◆ **PROBLEM DETAILS**:
Somewhere below, one line contains "(TInducedDistance VS N)))" and a later line contains "rewrite Hmem. by". Output those two lines and everything between them exactly, and nothing else.

◆ **DATA PROVIDED**:
(** X5.  The metric space a composed [NormedSpace<VS, N>] derives always
    exists: [InducedDistance] is default-initializable and callable on two
    elements with result [measure_type], so
    [MetricSpace<element_type, InducedDistance>], which both [metric_space]
    and [metric_type] name, composes, passes [MetricSpaceLike] and has the
    normed space's element type. *)
Theorem NormedSpace_derives_a_metric_space VS N :
  is_Some (complete Γ (TNormedSpace VS N)) →
  ∃ E M,
    typename (complete Γ) (TNormedSpace VS N) "element_type" = Some E
    ∧ typename (complete Γ) (TNormedSpace VS N) "measure_type" = Some M
    ∧ typename (complete Γ) (TNormedSpace VS N) "metric_space"
      = Some (TMetricSpace E (TInducedDistance VS N))
    ∧ typename (complete Γ) (TNormedSpace VS N) "metric_type"
      = Some (TMetricSpace E (TInducedDistance VS N))
    ∧ default_initializable (complete Γ) (TInducedDistance VS N) = true
    ∧ invoke_result_t Γ (complete Γ) (TInducedDistance VS N) [cref E; cref E] = Some M
    ∧ is_Some (complete Γ (TMetricSpace E (TInducedDistance VS N)))
    ∧ MetricSpaceLike Γ (complete Γ) (TMetricSpace E (TInducedDistance VS N)) = true
    ∧ typename (complete Γ) (TMetricSpace E (TInducedDistance VS N)) "element_type"
      = Some E.
Proof.
  intros [c Hc].
  destruct (complete_NormedSpace_inv _ _ _ _ Hc)
    as (base & E & M & Hbase & HE & HM & HVS & HN & HOM & Hmem).
  assert (Hreq : NormedSpace_requires Γ (complete Γ) VS N = true).
  { unfold NormedSpace_requires. by rewrite HVS, HN, HM. }
  assert (Hdi : default_initializable (complete Γ) (TInducedDistance VS N) = true).
  { unfold default_initializable. simpl. unfold InducedDistance.
    by rewrite Hreq, HE, HM. }
  assert (Hinv : invoke_result_t Γ (complete Γ) (TInducedDistance VS N)
                   [cref E; cref E] = Some M).
  { unfold invoke_result_t. simpl. unfold InducedDistance.
    rewrite Hreq, HE, HM. simpl. by rewrite !convertible_to_refl. }
  assert (Hms : ∃ m, complete Γ (TMetricSpace E (TInducedDistance VS N)) = Some m
                     ∧ member_type m "element_type" = Some E).
  { simpl. unfold MetricSpace. rewrite Hinv, Hdi. simpl. rewrite HOM. simpl.
    eexists. split; [done|]. unfold member_type. simpl. by simplify_map_eq. }
  destruct Hms as (m & Hm & HmE).
  exists E, M.
  assert (Hown : ∀ name t,
            NormedSpace_declares (complete Γ) VS N E M !! name = Some (Typedef t) →
            typename (complete Γ) (TNormedSpace VS N) name = Some t).
  { intros name t H. unfold typename. rewrite Hc. simpl. unfold member_type.
    rewrite Hmem. by rewrite (lookup_union_Some_l _ _ _ _ H). }
  do 4 (split; [apply Hown; unfold NormedSpace_declares; by simplify_map_eq|]).
  split; [done|]. split; [done|]. split; [eauto|].
  split; [apply MetricSpace_is_MetricSpaceLike; eauto|].
  unfold typename. by rewrite Hm.
Qed.

(** X6.  A field-like type whose [<] and [<=] convert to [bool] is an ordered
    measure: the scalar type of a vector space can serve as the result type
    of its norm as soon as it is ordered. *)
Theorem ordered_field_is_a_measure K :
  FieldLike Γ K = true →
  converts Γ (binary_result Γ Lt K) TBool = true →
  converts Γ (binary_result Γ Le K) TBool = true →
  OrderedMeasure Γ K = true.
Proof.
  unfold FieldLike, OrderedMeasure. rewrite !andb_true_iff.
  intros [[[[-> _] _] _] ->] -> ->. done.
Qed.

End templates.

(** The metric space derived in the example program. *)
Lemma NormedSpace_derives_a_metric_space_witness :
  is_Some (complete client.translation_unit client.FunctionSupNormedSpace)
  ∧ MetricSpaceLike client.translation_unit (complete client.translation_unit)
      (TMetricSpace client.RealFunctionElement
         (TInducedDistance client.FunctionVectorSpace (TNamed "SupNormPlaceholder")))
    = true.
Proof.
  assert (H : is_Some (complete client.translation_unit client.FunctionSupNormedSpace)).
  { eexists. vm_compute. reflexivity. }
  split; [exact H|].
  destruct (NormedSpace_derives_a_metric_space client.translation_unit
              client.FunctionVectorSpace (TNamed "SupNormPlaceholder") H)
    as (E & M & HE & _ & _ & _ & _ & _ & _ & Hlike & _).
  vm_compute in HE. injection HE as <-. exact Hlike.
Defined.

(** [double] is field-like and ordered. *)
Lemma ordered_field_is_a_measure_witness :
  FieldLike ∅ TDouble = true ∧ OrderedMeasure ∅ TDouble = true.
Proof.
  split; [reflexivity|].
  apply (ordered_field_is_a_measure ∅ TDouble); reflexivity.
Defined.

End composition.

(** * The metric a norm induces *)
Module induced_metric.
Import kuukan axioms.

Section group.
Context (V : VectorSpace.t) (G : additive_group V).

Local Notation "a ⊕ b" := (VectorSpace.addition V a b) (at level 50, left associativity).
Local Notation "⊖ a" := (VectorSpace.negation V a) (at level 35, right associativity).
Local Notation "𝟬" := (VectorSpace.zero_supplier V ()).

Lemma zero_addition a : 𝟬 ⊕ a = a.
Proof. rewrite (addition_comm V G). apply (addition_zero V G). Qed.

Lemma negation_addition a : ⊖ a ⊕ a = 𝟬.
Proof. rewrite (addition_comm V G). apply (addition_negation V G). Qed.

Lemma negation_unique a b : a ⊕ b = 𝟬 → b = ⊖ a.
Proof.
  intros H.
  rewrite <- (zero_addition b), <- (negation_addition a).
  rewrite (addition_assoc V G), H. by rewrite (addition_zero V G).
Qed.

Lemma difference_self a : VectorSpace.difference V a a = 𝟬.
Proof. apply (addition_negation V G). Qed.

Lemma difference_zero_eq a b : VectorSpace.difference V a b = 𝟬 → a = b.
Proof.
  unfold VectorSpace.difference. intros H.
  rewrite <- (addition_zero V G a), <- (negation_addition b).
  rewrite <- (addition_assoc V G), H. apply zero_addition.
Qed.

Lemma difference_swap a b :
  VectorSpace.difference V b a = ⊖ VectorSpace.difference V a b.
Proof.
  apply negation_unique. unfold VectorSpace.difference.
  rewrite (addition_assoc V G a), <- (addition_assoc V G (⊖ b)).
  rewrite negation_addition, zero_addition. apply (addition_negation V G).
Qed.

Lemma difference_chain a b c :
  VectorSpace.difference V a c
  = VectorSpace.difference V a b ⊕ VectorSpace.difference V b c.
Proof.
  unfold VectorSpace.difference.
  rewrite (addition_assoc V G a), <- (addition_assoc V G (⊖ b)).
  by rewrite negation_addition, zero_addition.
Qed.

Lemma difference_translate a b c :
  VectorSpace.difference V (a ⊕ c) (b ⊕ c) = VectorSpace.difference V a b.
Proof.
  rewrite (difference_chain (a ⊕ c) a (b ⊕ c)).
  assert (H1 : VectorSpace.difference V (a ⊕ c) a = c).
  { unfold VectorSpace.difference. rewrite (addition_comm V G a c).
    rewrite (addition_assoc V G). rewrite (addition_negation V G).
    apply (addition_zero V G). }
  assert (H2 : VectorSpace.difference V a (b ⊕ c) = VectorSpace.difference V a b ⊕ ⊖ c).
  { rewrite (difference_chain a b (b ⊕ c)). f_equal.
    rewrite difference_swap. f_equal.
    unfold VectorSpace.difference. rewrite (addition_comm V G b c).
    rewrite (addition_assoc V G). rewrite (addition_negation V G).
    apply (addition_zero V G). }
  rewrite H1, H2. rewrite (addition_comm V G c).
  rewrite (addition_assoc V G), negation_addition. apply (addition_zero V G).
Qed.
End group.

Section metric.
Context (V : VectorSpace.t) {M : Type} (zero : M) (plus : M → M → M) (le : M → M → bool).
Context (norm : VectorSpace.element_type V → M).

(** X7.  "This induced metric automatically satisfies all metric space
    axioms if the norm satisfies the norm axioms": over a vector space whose
    addition is an abelian group with [negation] and [zero_supplier], a norm
    that is non-negative, definite, even ([norm(-v) = norm(v)]) and
    subadditive gives a [distance] that is non-negative, zero exactly
    between equal elements, symmetric and subject to the triangle
    inequality. *)
Theorem induced_distance_is_a_metric :
  additive_group V →
  norm_axioms V zero plus le norm →
  metric_axioms
    (NormedSpace.as_MetricSpaceLike
       (NormedSpace.Build (VectorSpace.as_VectorSpaceLike V) M norm))
    zero plus le.
Proof.
  intros G Hn. split; simpl.
  - intros a b. apply (norm_nonneg V _ _ _ _ Hn).
  - intros a b. unfold NormedSpace.distance, MetricSpace.dist, MetricSpace.distance; simpl.
    unfold NormedSpace.InducedDistance, NormedSpace.norm; simpl.
    rewrite (norm_definite V _ _ _ _ Hn). split.
    + apply (difference_zero_eq V G).
    + intros ->. apply (difference_self V G).
  - intros a b. unfold NormedSpace.distance, MetricSpace.dist, MetricSpace.distance; simpl.
    unfold NormedSpace.InducedDistance, NormedSpace.norm; simpl.
    rewrite (difference_swap V G b a). by rewrite (norm_negation V _ _ _ _ Hn).
  - intros a b c. unfold NormedSpace.distance, MetricSpace.dist, MetricSpace.distance; simpl.
    unfold NormedSpace.InducedDistance, NormedSpace.norm; simpl.
    rewrite (difference_chain V G a b c). apply (norm_triangle V _ _ _ _ Hn).
Qed.

(** X8.  Over a vector space whose addition is an abelian group, the induced
    distance is invariant under translation, whatever the norm:
    [distance(a + c, b + c) = distance(a, b)]. *)
Theorem induced_distance_is_translation_invariant :
  additive_group V →
  ∀ a b c,
    NormedSpace.distance (NormedSpace.Build (VectorSpace.as_VectorSpaceLike V) M norm)
      (VectorSpace.addition V a c) (VectorSpace.addition V b c)
    = NormedSpace.distance (NormedSpace.Build (VectorSpace.as_VectorSpaceLike V) M norm) a b.
Proof.
  intros G a b c. unfold NormedSpace.distance, MetricSpace.dist, MetricSpace.distance; simpl.
  unfold NormedSpace.InducedDistance, NormedSpace.norm; simpl.
  by rewrite (difference_translate V G).
Qed.
End metric.



(** The integers with the absolute value: [distance(a, b) = |a - b|] is a
    metric. *)
Lemma induced_distance_is_a_metric_witness :
  metric_axioms (NormedSpace.as_MetricSpaceLike normed_integers) 0%Z Z.add Z.leb
  ∧ NormedSpace.distance normed_integers 3%Z 5%Z = 2%Z.
Proof.
  split; [|reflexivity].
  apply (induced_distance_is_a_metric integers 0%Z Z.add Z.leb Z.abs).
  - split; simpl; intros; lia.
  - split; simpl; intros; [apply Z.leb_le; lia | lia | lia | apply Z.leb_le; lia].
Defined.

Lemma induced_distance_is_translation_invariant_witness :
  NormedSpace.distance normed_integers (3 + 10)%Z (5 + 10)%Z
  = NormedSpace.distance normed_integers 3%Z 5%Z.
Proof.
  apply (induced_distance_is_translation_invariant integers Z.abs).
  split; simpl; intros; lia.
Defined.


End induced_metric.

(** * The function space under its symbolic equality *)
Module symbolic.
Import kuukan axioms example.

Lemma length_append (s t : string) :
  String.length (s +:+ t) = String.length s + String.length t.
Proof. induction s as [|c s IH]; simpl; [done|]. by rewrite IH. Qed.

Lemma append_assoc (s t u : string) : (s +:+ t) +:+ u = s +:+ (t +:+ u).
Proof.
  induction s as [|c s IH]; [done|].
  change (String c ((s +:+ t) +:+ u) = String c (s +:+ (t +:+ u))).
  by rewrite IH.
Qed.

Lemma eqb_length (s t : string) :
  String.length s ≠ String.length t → String.eqb s t = false.
Proof. intros H. apply String.eqb_neq. by intros ->. Qed.

Section space.
Context (to_string : ScalarType → string).

Local Abbreviation space := (FunctionVectorSpace to_string).

Lemma equality_label f g :
  VectorSpace.equality space f g = true ↔ symbolic_identity f = symbolic_identity g.
Proof. apply String.eqb_eq. Qed.

(** X10.  In the example function space [equality] looks at the labels
    only: it holds exactly between elements with the same symbolic identity,
    whatever their evaluators.  It is reflexive, symmetric and transitive,
    and addition, the derived difference, negation and scaling all
    preserve it. *)
Theorem symbolic_equality_is_a_congruence :
  (∀ f g, VectorSpace.equality space f g = true
          ↔ symbolic_identity f = symbolic_identity g)
  ∧ (∀ f, VectorSpace.equality space f f = true)
  ∧ (∀ f g, VectorSpace.equality space f g = VectorSpace.equality space g f)
  ∧ (∀ f g h, VectorSpace.equality space f g = true →
              VectorSpace.equality space g h = true →
              VectorSpace.equality space f h = true)
  ∧ (∀ l l' r r', VectorSpace.equality space l l' = true →
                  VectorSpace.equality space r r' = true →
                  VectorSpace.equality space
                    (VectorSpace.addition space l r) (VectorSpace.addition space l' r') = true
                  ∧ VectorSpace.equality space
                      (VectorSpace.difference space l r)
                      (VectorSpace.difference space l' r') = true)
  ∧ (∀ s f f', VectorSpace.equality space f f' = true →
               VectorSpace.equality space
                 (VectorSpace.negation space f) (VectorSpace.negation space f') = true
               ∧ VectorSpace.equality space
                   (VectorSpace.scalar_action space s f)
                   (VectorSpace.scalar_action space s f') = true).
Proof.
  split; [apply equality_label|]. split; [|split; [|split; [|split]]].
  - intros f. apply String.eqb_refl.
  - intros f g. apply String.eqb_sym.
  - intros f g h. rewrite !equality_label. congruence.
  - intros l l' r r'. rewrite !equality_label. simpl. by intros -> ->.
  - intros s f f'. rewrite !equality_label. simpl. by intros ->.
Qed.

◆ **ANSWER SECTION**:
    ∧ is_Some (complete Γ (TMetricSpace E (TInducedDistance VS N)))
    ∧ MetricSpaceLike Γ (complete Γ) (TMetricSpace E (TInducedDistance VS N)) = true
    ∧ typename (complete Γ) (TMetricSpace E (TInducedDistance VS N)) "element_type"
      = Some E.
Proof.
  intros [c Hc].
  destruct (complete_NormedSpace_inv _ _ _ _ Hc)
    as (base & E & M & Hbase & HE & HM & HVS & HN & HOM & Hmem).
  assert (Hreq : NormedSpace_requires Γ (complete Γ) VS N = true).
  { unfold NormedSpace_requires. by rewrite HVS, HN, HM. }
  assert (Hdi : default_initializable (complete Γ) (TInducedDistance VS N) = true).
  { unfold default_initializable. simpl. unfold InducedDistance.
    by rewrite Hreq, HE, HM. }
  assert (Hinv : invoke_result_t Γ (complete Γ) (TInducedDistance VS N)
                   [cref E; cref E] = Some M).
  { unfold invoke_result_t. simpl. unfold InducedDistance.
    rewrite Hreq, HE, HM. simpl. by rewrite !convertible_to_refl. }
  assert (Hms : ∃ m, complete Γ (TMetricSpace E (TInducedDistance VS N)) = Some m
                     ∧ member_type m "element_type" = Some E).
  { simpl. unfold MetricSpace. rewrite Hinv, Hdi. simpl. rewrite HOM. simpl.
    eexists. split; [done|]. unfold member_type. simpl. by simplify_map_eq. }
  destruct Hms as (m & Hm & HmE).
  exists E, M.
  assert (Hown : ∀ name t,
            NormedSpace_declares (complete Γ) VS N E M !! name = Some (Typedef t) →
            typename (complete Γ) (TNormedSpace VS N) name = Some t).
  { intros name t H. unfold typename. rewrite Hc. simpl. unfold member_type.
    rewrite Hmem. by rewrite (lookup_union_Some_l _ _ _ _ H). }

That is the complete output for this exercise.